(Provided records begins)
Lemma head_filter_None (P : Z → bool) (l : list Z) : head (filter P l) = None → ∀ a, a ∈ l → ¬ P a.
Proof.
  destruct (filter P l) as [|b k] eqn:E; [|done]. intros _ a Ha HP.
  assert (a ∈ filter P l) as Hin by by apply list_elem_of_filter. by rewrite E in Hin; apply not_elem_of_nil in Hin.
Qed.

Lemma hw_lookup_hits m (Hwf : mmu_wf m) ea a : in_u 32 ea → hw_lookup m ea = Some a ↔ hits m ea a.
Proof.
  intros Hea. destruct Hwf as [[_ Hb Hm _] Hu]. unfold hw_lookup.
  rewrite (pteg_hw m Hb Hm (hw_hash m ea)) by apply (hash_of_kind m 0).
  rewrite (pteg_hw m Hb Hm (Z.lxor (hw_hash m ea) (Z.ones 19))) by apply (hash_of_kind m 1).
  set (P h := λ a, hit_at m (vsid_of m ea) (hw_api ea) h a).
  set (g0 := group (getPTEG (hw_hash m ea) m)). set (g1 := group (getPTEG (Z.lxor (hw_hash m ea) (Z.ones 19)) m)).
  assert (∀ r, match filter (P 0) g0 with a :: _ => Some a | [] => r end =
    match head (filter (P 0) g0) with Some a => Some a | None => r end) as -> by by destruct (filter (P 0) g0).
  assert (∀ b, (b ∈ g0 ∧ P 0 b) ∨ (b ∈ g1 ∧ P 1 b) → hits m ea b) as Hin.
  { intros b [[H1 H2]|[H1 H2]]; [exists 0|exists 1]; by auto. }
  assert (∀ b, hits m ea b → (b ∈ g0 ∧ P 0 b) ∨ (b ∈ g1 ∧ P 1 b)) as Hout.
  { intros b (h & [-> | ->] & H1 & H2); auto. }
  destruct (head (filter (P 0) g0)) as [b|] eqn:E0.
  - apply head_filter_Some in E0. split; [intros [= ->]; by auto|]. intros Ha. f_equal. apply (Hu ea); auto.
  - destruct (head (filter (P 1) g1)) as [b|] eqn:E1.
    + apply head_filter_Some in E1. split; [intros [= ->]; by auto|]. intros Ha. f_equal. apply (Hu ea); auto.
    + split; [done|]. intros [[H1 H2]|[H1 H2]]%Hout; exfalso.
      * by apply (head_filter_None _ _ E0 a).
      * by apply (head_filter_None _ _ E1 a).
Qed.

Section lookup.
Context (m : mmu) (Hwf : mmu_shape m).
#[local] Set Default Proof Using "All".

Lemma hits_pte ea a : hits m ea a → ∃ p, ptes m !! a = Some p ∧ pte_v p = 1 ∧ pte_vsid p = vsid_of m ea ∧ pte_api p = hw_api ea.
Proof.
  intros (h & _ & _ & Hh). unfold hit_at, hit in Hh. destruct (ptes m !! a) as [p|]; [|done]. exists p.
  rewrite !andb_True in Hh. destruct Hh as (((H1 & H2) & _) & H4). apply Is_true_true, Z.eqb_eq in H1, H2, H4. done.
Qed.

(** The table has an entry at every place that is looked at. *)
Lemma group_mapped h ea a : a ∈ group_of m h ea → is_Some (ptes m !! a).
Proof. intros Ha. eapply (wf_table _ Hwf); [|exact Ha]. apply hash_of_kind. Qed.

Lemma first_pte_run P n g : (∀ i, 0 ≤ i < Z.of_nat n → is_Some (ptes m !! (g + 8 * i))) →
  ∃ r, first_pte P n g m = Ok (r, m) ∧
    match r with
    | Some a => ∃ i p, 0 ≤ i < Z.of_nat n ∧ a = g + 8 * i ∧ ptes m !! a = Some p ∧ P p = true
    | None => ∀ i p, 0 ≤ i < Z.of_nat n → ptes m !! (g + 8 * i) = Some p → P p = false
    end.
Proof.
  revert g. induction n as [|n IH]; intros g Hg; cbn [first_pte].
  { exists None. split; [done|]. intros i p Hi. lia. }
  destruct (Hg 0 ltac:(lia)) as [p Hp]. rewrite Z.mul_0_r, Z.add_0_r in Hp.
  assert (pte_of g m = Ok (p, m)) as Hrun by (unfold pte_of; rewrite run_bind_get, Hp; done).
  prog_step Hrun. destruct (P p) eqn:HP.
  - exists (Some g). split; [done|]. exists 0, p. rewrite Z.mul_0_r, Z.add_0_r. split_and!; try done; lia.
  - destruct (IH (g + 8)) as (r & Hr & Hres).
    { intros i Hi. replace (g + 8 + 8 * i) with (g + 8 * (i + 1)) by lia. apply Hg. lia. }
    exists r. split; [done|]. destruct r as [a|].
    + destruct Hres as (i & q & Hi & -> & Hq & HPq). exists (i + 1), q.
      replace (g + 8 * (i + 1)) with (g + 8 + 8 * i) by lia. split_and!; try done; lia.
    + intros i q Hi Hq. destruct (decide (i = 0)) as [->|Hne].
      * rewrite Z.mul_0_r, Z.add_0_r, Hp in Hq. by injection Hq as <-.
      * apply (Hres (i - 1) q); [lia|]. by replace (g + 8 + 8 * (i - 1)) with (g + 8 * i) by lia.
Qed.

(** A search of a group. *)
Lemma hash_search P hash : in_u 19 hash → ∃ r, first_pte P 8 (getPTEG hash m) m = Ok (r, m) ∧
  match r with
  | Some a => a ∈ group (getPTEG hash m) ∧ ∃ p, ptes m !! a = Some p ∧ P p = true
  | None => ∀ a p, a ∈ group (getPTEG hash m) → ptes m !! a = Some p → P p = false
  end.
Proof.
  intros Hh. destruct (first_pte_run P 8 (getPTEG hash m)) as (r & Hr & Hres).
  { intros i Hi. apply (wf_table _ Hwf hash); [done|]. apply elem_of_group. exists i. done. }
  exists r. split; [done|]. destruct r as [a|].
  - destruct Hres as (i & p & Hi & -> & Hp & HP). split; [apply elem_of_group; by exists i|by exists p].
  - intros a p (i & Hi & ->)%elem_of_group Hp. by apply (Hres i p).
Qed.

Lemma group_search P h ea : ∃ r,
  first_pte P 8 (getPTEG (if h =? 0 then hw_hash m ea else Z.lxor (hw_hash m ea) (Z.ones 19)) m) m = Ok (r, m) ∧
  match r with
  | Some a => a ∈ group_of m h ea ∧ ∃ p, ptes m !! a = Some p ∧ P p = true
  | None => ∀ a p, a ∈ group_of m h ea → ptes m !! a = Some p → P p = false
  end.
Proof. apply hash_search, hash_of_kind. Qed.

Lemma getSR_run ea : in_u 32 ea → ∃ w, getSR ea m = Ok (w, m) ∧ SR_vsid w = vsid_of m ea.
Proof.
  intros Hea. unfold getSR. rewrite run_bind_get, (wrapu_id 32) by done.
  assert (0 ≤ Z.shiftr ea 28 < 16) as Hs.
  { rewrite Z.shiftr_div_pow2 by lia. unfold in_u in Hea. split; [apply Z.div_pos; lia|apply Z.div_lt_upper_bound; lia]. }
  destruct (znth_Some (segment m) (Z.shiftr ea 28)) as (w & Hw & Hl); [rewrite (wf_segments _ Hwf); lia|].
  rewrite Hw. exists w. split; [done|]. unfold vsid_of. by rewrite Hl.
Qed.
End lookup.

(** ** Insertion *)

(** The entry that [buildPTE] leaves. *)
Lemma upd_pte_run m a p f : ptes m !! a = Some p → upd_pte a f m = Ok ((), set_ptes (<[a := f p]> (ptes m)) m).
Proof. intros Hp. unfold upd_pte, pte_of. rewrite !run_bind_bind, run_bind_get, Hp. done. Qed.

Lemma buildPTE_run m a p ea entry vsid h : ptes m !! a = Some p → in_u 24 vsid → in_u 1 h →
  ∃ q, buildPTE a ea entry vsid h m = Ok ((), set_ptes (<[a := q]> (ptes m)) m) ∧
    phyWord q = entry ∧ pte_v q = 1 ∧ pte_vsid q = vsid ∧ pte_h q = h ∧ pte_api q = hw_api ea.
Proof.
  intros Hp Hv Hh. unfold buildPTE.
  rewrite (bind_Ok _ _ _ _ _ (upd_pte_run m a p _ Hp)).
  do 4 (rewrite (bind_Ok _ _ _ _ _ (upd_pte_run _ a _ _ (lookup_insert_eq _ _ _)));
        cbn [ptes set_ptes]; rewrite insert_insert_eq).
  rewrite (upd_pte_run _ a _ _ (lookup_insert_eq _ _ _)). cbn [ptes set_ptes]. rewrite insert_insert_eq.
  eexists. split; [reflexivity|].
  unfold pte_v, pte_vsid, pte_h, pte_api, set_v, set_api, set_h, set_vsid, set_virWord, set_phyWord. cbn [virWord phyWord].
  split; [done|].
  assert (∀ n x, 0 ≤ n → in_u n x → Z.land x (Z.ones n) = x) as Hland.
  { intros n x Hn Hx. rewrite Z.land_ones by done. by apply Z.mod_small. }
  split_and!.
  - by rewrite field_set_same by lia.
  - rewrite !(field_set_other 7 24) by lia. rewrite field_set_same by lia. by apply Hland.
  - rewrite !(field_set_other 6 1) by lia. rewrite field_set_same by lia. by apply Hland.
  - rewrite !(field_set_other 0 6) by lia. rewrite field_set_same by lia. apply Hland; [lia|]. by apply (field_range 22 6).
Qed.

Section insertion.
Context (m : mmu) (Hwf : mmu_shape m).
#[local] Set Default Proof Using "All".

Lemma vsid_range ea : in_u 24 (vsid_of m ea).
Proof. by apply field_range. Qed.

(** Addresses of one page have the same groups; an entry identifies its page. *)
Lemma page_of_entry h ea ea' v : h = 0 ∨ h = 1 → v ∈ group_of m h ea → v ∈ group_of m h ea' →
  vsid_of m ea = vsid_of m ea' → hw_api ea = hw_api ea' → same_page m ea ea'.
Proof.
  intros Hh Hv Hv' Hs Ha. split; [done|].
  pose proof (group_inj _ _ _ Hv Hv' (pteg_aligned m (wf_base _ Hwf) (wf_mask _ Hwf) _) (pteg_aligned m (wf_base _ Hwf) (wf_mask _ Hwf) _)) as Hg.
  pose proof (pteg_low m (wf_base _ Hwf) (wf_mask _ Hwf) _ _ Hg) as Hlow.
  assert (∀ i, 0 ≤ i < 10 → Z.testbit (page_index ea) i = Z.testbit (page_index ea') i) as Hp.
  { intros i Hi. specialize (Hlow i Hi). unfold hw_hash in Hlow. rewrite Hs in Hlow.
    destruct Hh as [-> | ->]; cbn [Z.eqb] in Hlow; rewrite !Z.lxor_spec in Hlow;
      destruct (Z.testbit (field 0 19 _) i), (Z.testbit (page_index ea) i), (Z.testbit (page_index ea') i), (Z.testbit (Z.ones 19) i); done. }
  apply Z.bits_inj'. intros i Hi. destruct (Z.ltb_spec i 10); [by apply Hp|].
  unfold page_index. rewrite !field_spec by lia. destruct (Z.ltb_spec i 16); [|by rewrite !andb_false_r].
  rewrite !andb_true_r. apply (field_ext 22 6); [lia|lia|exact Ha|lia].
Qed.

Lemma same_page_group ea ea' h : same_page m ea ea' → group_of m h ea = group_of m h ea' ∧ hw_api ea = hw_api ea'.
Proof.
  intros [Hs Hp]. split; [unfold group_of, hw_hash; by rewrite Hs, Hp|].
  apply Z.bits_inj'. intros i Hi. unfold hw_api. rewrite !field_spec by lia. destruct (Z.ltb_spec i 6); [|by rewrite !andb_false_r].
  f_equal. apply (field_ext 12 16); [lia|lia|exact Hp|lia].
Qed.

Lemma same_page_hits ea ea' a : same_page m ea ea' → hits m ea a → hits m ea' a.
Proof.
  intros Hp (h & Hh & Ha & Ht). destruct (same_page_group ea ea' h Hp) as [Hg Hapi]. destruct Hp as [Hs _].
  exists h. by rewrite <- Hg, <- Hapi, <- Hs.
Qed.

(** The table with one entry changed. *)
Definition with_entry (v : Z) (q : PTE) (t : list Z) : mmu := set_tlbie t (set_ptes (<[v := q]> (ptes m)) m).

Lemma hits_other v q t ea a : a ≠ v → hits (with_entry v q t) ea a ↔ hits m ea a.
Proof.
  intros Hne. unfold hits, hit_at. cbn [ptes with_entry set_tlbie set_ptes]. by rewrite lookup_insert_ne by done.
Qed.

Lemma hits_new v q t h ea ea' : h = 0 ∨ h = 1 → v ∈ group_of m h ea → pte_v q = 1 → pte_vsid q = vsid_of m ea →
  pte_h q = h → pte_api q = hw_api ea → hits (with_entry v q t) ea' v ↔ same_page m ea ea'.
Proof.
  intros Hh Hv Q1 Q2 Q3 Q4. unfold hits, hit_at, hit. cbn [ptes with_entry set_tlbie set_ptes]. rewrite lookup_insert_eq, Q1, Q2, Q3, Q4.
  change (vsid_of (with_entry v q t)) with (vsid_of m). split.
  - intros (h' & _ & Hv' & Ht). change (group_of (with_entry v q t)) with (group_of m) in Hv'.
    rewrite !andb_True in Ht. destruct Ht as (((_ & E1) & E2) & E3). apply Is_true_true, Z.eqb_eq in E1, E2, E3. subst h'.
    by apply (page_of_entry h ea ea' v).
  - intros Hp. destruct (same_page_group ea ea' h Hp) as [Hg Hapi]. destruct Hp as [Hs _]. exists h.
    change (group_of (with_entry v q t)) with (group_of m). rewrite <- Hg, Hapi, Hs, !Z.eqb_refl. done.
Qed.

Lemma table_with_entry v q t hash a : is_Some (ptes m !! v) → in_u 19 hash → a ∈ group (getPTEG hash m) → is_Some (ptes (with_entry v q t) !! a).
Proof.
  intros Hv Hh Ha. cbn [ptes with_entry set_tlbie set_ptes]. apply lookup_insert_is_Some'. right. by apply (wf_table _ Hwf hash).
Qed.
(Provided records ends)
Your assignment:
Reproduce the lines of the entries above from the one with "Lemma buildPTE_run m" to the one with "Lemma vsid_range ea : in_u 24 (vsid_of m ea).", both included, exactly and without any other line.

Expected output:
Lemma buildPTE_run m a p ea entry vsid h : ptes m !! a = Some p → in_u 24 vsid → in_u 1 h →
  ∃ q, buildPTE a ea entry vsid h m = Ok ((), set_ptes (<[a := q]> (ptes m)) m) ∧
    phyWord q = entry ∧ pte_v q = 1 ∧ pte_vsid q = vsid ∧ pte_h q = h ∧ pte_api q = hw_api ea.
Proof.
  intros Hp Hv Hh. unfold buildPTE.
  rewrite (bind_Ok _ _ _ _ _ (upd_pte_run m a p _ Hp)).
  do 4 (rewrite (bind_Ok _ _ _ _ _ (upd_pte_run _ a _ _ (lookup_insert_eq _ _ _)));
        cbn [ptes set_ptes]; rewrite insert_insert_eq).
  rewrite (upd_pte_run _ a _ _ (lookup_insert_eq _ _ _)). cbn [ptes set_ptes]. rewrite insert_insert_eq.
  eexists. split; [reflexivity|].
  unfold pte_v, pte_vsid, pte_h, pte_api, set_v, set_api, set_h, set_vsid, set_virWord, set_phyWord. cbn [virWord phyWord].
  split; [done|].
  assert (∀ n x, 0 ≤ n → in_u n x → Z.land x (Z.ones n) = x) as Hland.
  { intros n x Hn Hx. rewrite Z.land_ones by done. by apply Z.mod_small. }
  split_and!.
  - by rewrite field_set_same by lia.
  - rewrite !(field_set_other 7 24) by lia. rewrite field_set_same by lia. by apply Hland.
  - rewrite !(field_set_other 6 1) by lia. rewrite field_set_same by lia. by apply Hland.
  - rewrite !(field_set_other 0 6) by lia. rewrite field_set_same by lia. apply Hland; [lia|]. by apply (field_range 22 6).
Qed.

Section insertion.
Context (m : mmu) (Hwf : mmu_shape m).
#[local] Set Default Proof Using "All".

Lemma vsid_range ea : in_u 24 (vsid_of m ea).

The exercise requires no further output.